Corey Scott v. Entergy Louisiana, LLC, Entergy Corporation, Entergy New Orleans, Inc., Curtis Johnson, Coco-Cola Refreshments USA, Inc., Greenwich Insurance Company, State Farm Mutual Automobile Insurance Company
This text of Corey Scott v. Entergy Louisiana, LLC, Entergy Corporation, Entergy New Orleans, Inc., Curtis Johnson, Coco-Cola Refreshments USA, Inc., Greenwich Insurance Company, State Farm Mutual Automobile Insurance Company (Corey Scott v.
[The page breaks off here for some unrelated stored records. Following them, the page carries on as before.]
(** Handing the reference of a local variable to a new file or directory. *)
Lemma refs_to_file p q :
  refs_ok (p :: own) ino opn fl dl → fl !! q = None →
  refs_ok own ino opn (<[q := File p 0 false]> fl) dl.
Proof.
  intros H Hq. pose proof H as [H1 H2 H3 H4 H5 H6 H7 H8]. split; try done.
  - intros r i Hr. destruct (H5 _ _ Hr) as (E1 & E2 & E3).
    unfold refs in *. rewrite !count_insert by done.
    change (of_file r (File p 0 false)) with (p =? r).
    change (denies r (File p 0 false)) with ((p =? r) && false). rewrite owned_cons in E1. rewrite andb_false_r. split_and!; [|done|lia].
    destruct (Z.eqb_spec p r); case_decide; lia || done.
  - intros r f [[<- <-]|[? Hr]]%lookup_insert_Some; [apply H8; left|by eapply H6].
  - intros r Hr. apply H8. by right.
Qed.
Lemma refs_to_dir p q :
  refs_ok (p :: own) ino opn fl dl → dl !! q = None →
  refs_ok own ino opn fl (<[q := Dir p 0]> dl).
Proof.
  intros H Hq. pose proof H as [H1 H2 H3 H4 H5 H6 H7 H8]. split; try done.
  - intros r i Hr. destruct (H5 _ _ Hr) as (E1 & E2 & E3).
    unfold refs in *. rewrite !count_insert by done.
    change (of_dir r (Dir p 0)) with (p =? r). rewrite owned_cons in E1. split_and!; [|done|lia].
    destruct (Z.eqb_spec p r); case_decide; lia || done.
  - intros r f [[<- <-]|[? Hr]]%lookup_insert_Some; [apply H8; left|by eapply H7].
  - intros r Hr. apply H8. by right.
Qed.
(** And back, when the file or directory goes away. *)
Lemma refs_from_file q f :
  refs_ok own ino opn fl dl → fl !! q = Some f → deny_write f = false →
  refs_ok (f_inode f :: own) ino opn (delete q fl) dl.
Proof.
  intros H Hq Hdn. pose proof H as [H1 H2 H3 H4 H5 H6 H7 H8]. split; try done.
  - intros r i Hr. destruct (H5 _ _ Hr) as (E1 & E2 & E3).
    unfold refs in *. rewrite !(count_delete _ fl q f) by done.
    change (of_file r f) with (f_inode f =? r).
    change (denies r f) with ((f_inode f =? r) && deny_write f). rewrite owned_cons, Hdn, andb_false_r. split_and!; [|done|lia].
    destruct (Z.eqb_spec (f_inode f) r); case_decide; lia || done.
  - intros r g [? Hr]%lookup_delete_Some. by eapply H6.
  - intros r [->|Hr]%elem_of_cons; [by eapply H6|by apply H8].
Qed.
Lemma refs_from_dir q d :
  refs_ok own ino opn fl dl → dl !! q = Some d →
  refs_ok (d_inode d :: own) ino opn fl (delete q dl).
Proof.
  intros H Hq. pose proof H as [H1 H2 H3 H4 H5 H6 H7 H8]. split; try done.
  - intros r i Hr. destruct (H5 _ _ Hr) as (E1 & E2 & E3).
    unfold refs in *. rewrite !(count_delete _ dl q d) by done.
    change (of_dir r d) with (d_inode d =? r). rewrite owned_cons. split_and!; [|done|lia].
    destruct (Z.eqb_spec (d_inode d) r); case_decide; lia || done.
  - intros r g [? Hr]%lookup_delete_Some. by eapply H7.
  - intros r [->|Hr]%elem_of_cons; [by eapply H7|by apply H8].
Qed.
(** Moving the position of a file or directory. *)
Lemma refs_file_pos q f n :
  refs_ok own ino opn fl dl → fl !! q = Some f →
  refs_ok own ino opn (<[q := File (f_inode f) n (deny_write f)]> fl) dl.
Proof.
  intros H Hq. pose proof H as [H1 H2 H3 H4 H5 H6 H7 H8]. split; try done.
  - intros r i Hr. destruct (H5 _ _ Hr) as (E1 & E2 & E3).
    unfold refs in *. rewrite !(count_update _ fl q f) by done. unfold of_file, denies in *. cbn. lia.
  - intros r g [[<- <-]|[? Hr]]%lookup_insert_Some; [cbn|]; by eapply H6.
Qed.
Lemma refs_dir_pos q d n :
  refs_ok own ino opn fl dl → dl !! q = Some d →
  refs_ok own ino opn fl (<[q := Dir (d_inode d) n]> dl).
Proof.
  intros H Hq. pose proof H as [H1 H2 H3 H4 H5 H6 H7 H8]. split; try done.
  - intros r i Hr. destruct (H5 _ _ Hr) as (E1 & E2 & E3).
    unfold refs in *. rewrite !(count_update _ dl q d) by done. unfold of_dir in *. cbn. lia.
  - intros r g [[<- <-]|[? Hr]]%lookup_insert_Some; [cbn|]; by eapply H7.
Qed.
(** Setting or clearing the flag of a file together with the inode's counter. *)
Lemma refs_deny q f i b :
  refs_ok own ino opn fl dl → fl !! q = Some f → ino !! f_inode f = Some i → deny_write f ≠ b →
  refs_ok own
    (<[f_inode f := Inode (sector i) (open_cnt i) (removed i)
         (deny_write_cnt i + (if b then 1 else -1)) (start i) (i_length i) (magic i)]> ino)
    opn (<[q := File (f_inode f) (f_pos f) b]> fl) dl.
Proof.
  intros H Hq Hi Hb. pose proof (r_count _ _ _ _ _ H _ _ Hi) as (E1 & E2 & E3).
  apply (refs_update own _ _ fl dl _ _ i); try done.
  - intros r g [[<- <-]|[? Hr]]%lookup_insert_Some; [cbn; by eauto|by eapply r_file].
  - by eapply r_dir.
  - by eapply r_own.
  - cbn. unfold refs in *. rewrite (count_update _ fl q f) by done. unfold of_file in *. cbn. lia.
  - cbn. rewrite (count_update _ fl q f) by done. unfold denies in *. cbn. rewrite Z.eqb_refl. cbn.
    destruct (deny_write f), b; (done || lia).
  - intros r Hr _. unfold refs. rewrite !(count_update _ fl q f) by done.
    unfold of_file, denies. cbn. destruct (Z.eqb_spec (f_inode f) r); [congruence|]. cbn. lia.
Qed.
End Transitions.

(** ** Operations that leave the objects alone *)
Definition objs (s : fs) : gmap Z inode * list Z * gmap Z file * gmap Z dir :=
  (inodes s, open_inodes s, files s, dirs s).

Lemma block_write_objs s sec bs s' : block_write s sec bs = Ret s' → objs s' = objs s.
Proof. unfold block_write. case_match; [done|]. by intros [= <-]. Qed.
Lemma get_bounce_objs s b ok s' : get_bounce s b = (ok, s') → objs s' = objs s.
Proof. unfold get_bounce. destruct b; by intros [= _ <-]. Qed.

Lemma read_loop_objs fuel : ∀ s i b size ofs buf buf' s',
  read_loop fuel s i b size ofs buf = Ret (buf', s') → objs s' = objs s.
Proof.
  induction fuel as [|fuel IH]; intros s i b size ofs buf buf' s' H; [done|].
  cbn [read_loop] in H. destruct (0 <? size); [|by simplify_eq].
  destruct (_ <=? 0); [by simplify_eq|]. destruct (_ && _).
  - bind_inv H. by eapply IH.
  - destruct (get_bounce s b) as [ok s1] eqn:E. apply get_bounce_objs in E.
    destruct ok; [|by injection H as _ <-]. bind_inv H. rewrite <- E. by eapply IH.
Qed.
Lemma inode_read_at_objs s p size ofs bs s' : inode_read_at s p size ofs = Ret (bs, s') → objs s' = objs s.
Proof. unfold inode_read_at. intros H. bind_inv H. by eapply read_loop_objs. Qed.

Lemma write_loop_objs fuel : ∀ s i b ofs buf w n s',
  write_loop fuel s i b ofs buf w = Ret (n, s') → objs s' = objs s.
Proof.
  induction fuel as [|fuel IH]; intros s i b ofs buf w n s' H; [done|].
  cbn [write_loop] in H. destruct (0 <? _); [|by simplify_eq].
  destruct (_ <=? 0); [by simplify_eq|]. destruct (_ && _).
  - bind_inv H. apply block_write_objs in H0. rewrite <- H0. by eapply IH.
  - destruct (get_bounce s b) as [ok s1] eqn:E. apply get_bounce_objs in E.
    destruct ok; [|by injection H as _ <-]. bind_inv H. bind_inv H. apply block_write_objs in H1.
    rewrite <- E, <- H1. by eapply IH.
Qed.
Lemma inode_write_at_objs s p bs ofs n s' : inode_write_at s p bs ofs = Ret (n, s') → objs s' = objs s.
Proof.
  unfold inode_write_at. intros H. bind_inv H. destruct (negb _); [by simplify_eq|].
  by eapply write_loop_objs.
Qed.
Lemma bitmap_write_objs s b p ok s' : bitmap_write s b p = Ret (ok, s') → objs s' = objs s.
Proof.
  unfold bitmap_write, file_write_at. intros H. bind_inv H. destruct v as [n s1]. simplify_eq.
  bind_inv H0. by eapply inode_write_at_objs.
Qed.
Lemma free_map_release_objs s sec cnt s' : free_map_release s sec cnt = Ret s' → objs s' = objs s.
Proof.
  unfold free_map_release. intros H. do 4 bind_inv H. destruct v2 as [ok s1]. simplify_eq.
  by apply bitmap_write_objs in H3.
Qed.

(** ** Names *)
Lemma foldr_max_le l k : k ∈ l → k ≤ foldr Z.max 0 l.
Proof. induction 1; cbn; lia. Qed.
Lemma elem_of_keys {A} (m : gmap Z A) k a : m !! k = Some a → k ∈ keys m.
Proof.
  intros H. apply list_elem_of_fmap. exists (k, a). split; [done|]. by apply elem_of_map_to_list.
Qed.
Lemma new_name_fresh s :
  inodes s !! new_name s = None ∧ files s !! new_name s = None ∧ dirs s !! new_name s = None.
Proof.
  assert (Hf : new_name s ∉ keys (inodes s) ++ keys (files s) ++ keys (dirs s)).
  { intros H%foldr_max_le. unfold new_name in H. lia. }
  rewrite !elem_of_app in Hf.
  split_and!; apply eq_None_not_Some; intros [a Ha%elem_of_keys]; tauto.
Qed.

(** ** Operations on inodes *)
Lemma objects_ok_objs own s s' : objs s' = objs s → objects_ok own s → objects_ok own s'.
Proof. unfold objs, objects_ok. intros [= -> -> -> ->]. done. Qed.

Lemma find_open_some s l sec p :
  find_open s l sec = Some p → ∃ i, inodes s !! p = Some i ∧ sector i = sec.
Proof.
  induction l as [|q l IH]; cbn [find_open]; [done|].
  case_bool_decide as E; [|done]. intros [= <-].
  destruct (inodes s !! q) as [i|]; [|done]. injection E as <-. eauto.
Qed.
Lemma find_open_none s l sec :
  find_open s l sec = None → ∀ p i, p ∈ l → inodes s !! p = Some i → sector i ≠ sec.
Proof.
  induction l as [|q l IH]; cbn [find_open]; intros H p i Hp Hi; [by apply elem_of_nil in Hp|].
  case_bool_decide as E; [done|]. apply elem_of_cons in Hp as [->|Hp]; [|by eapply IH].
  intros <-. apply E. by rewrite Hi.
Qed.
Entergy Louisiana, LLC, Entergy Corporation, Entergy New Orleans, Inc., Curtis Johnson, Coco-Cola Refreshments USA, Inc., Greenwich Insurance Company, State Farm Mutual Automobile Insurance Company) is published on Counsel Stack Legal Research, covering Louisiana Court of Appeal primary law. Counsel Stack provides free access to over 12 million legal documents including statutes, case law, regulations, and constitutions.
Opinion
COREY SCOTT * NO. 2020-CA-0136
VERSUS * COURT OF APPEAL
ENTERGY LOUISIANA, LLC, * FOURTH CIRCUIT ENTERGY CORPORATION, ENTERGY NEW ORLEANS, * STATE OF LOUISIANA INC., CURTIS JOHNSON, COCO-COLA * REFRESHMENTS USA, INC., GREENWICH INSURANCE * COMPANY, STATE FARM ******* MUTUAL AUTOMOBILE INSURANCE COMPANY
RLB BELSOME, J., CONCURS WITH REASONS
I concur in the majority’s opinion to affirm the trial court’s judgment
granting a directed verdict in favor of Cox. Legal sufficiency of the evidence
challenges, such as those presented by motions for directed verdict, are subject to
the de novo standard of review that is used for all legal issues. Hall v. Folger
Coffee Co., 03-1734, p.10 (La. 4/14/04), 874 So. 2d 90, 99. When a trial court
considers the evidence in the light most favorable to the party opposed to the
motion for directed verdict, and finds that it points so strongly and overwhelmingly
in favor of the moving party that reasonable minds could not arrive at a contrary
verdict on that issue, the directed verdict should be granted. Pennington v.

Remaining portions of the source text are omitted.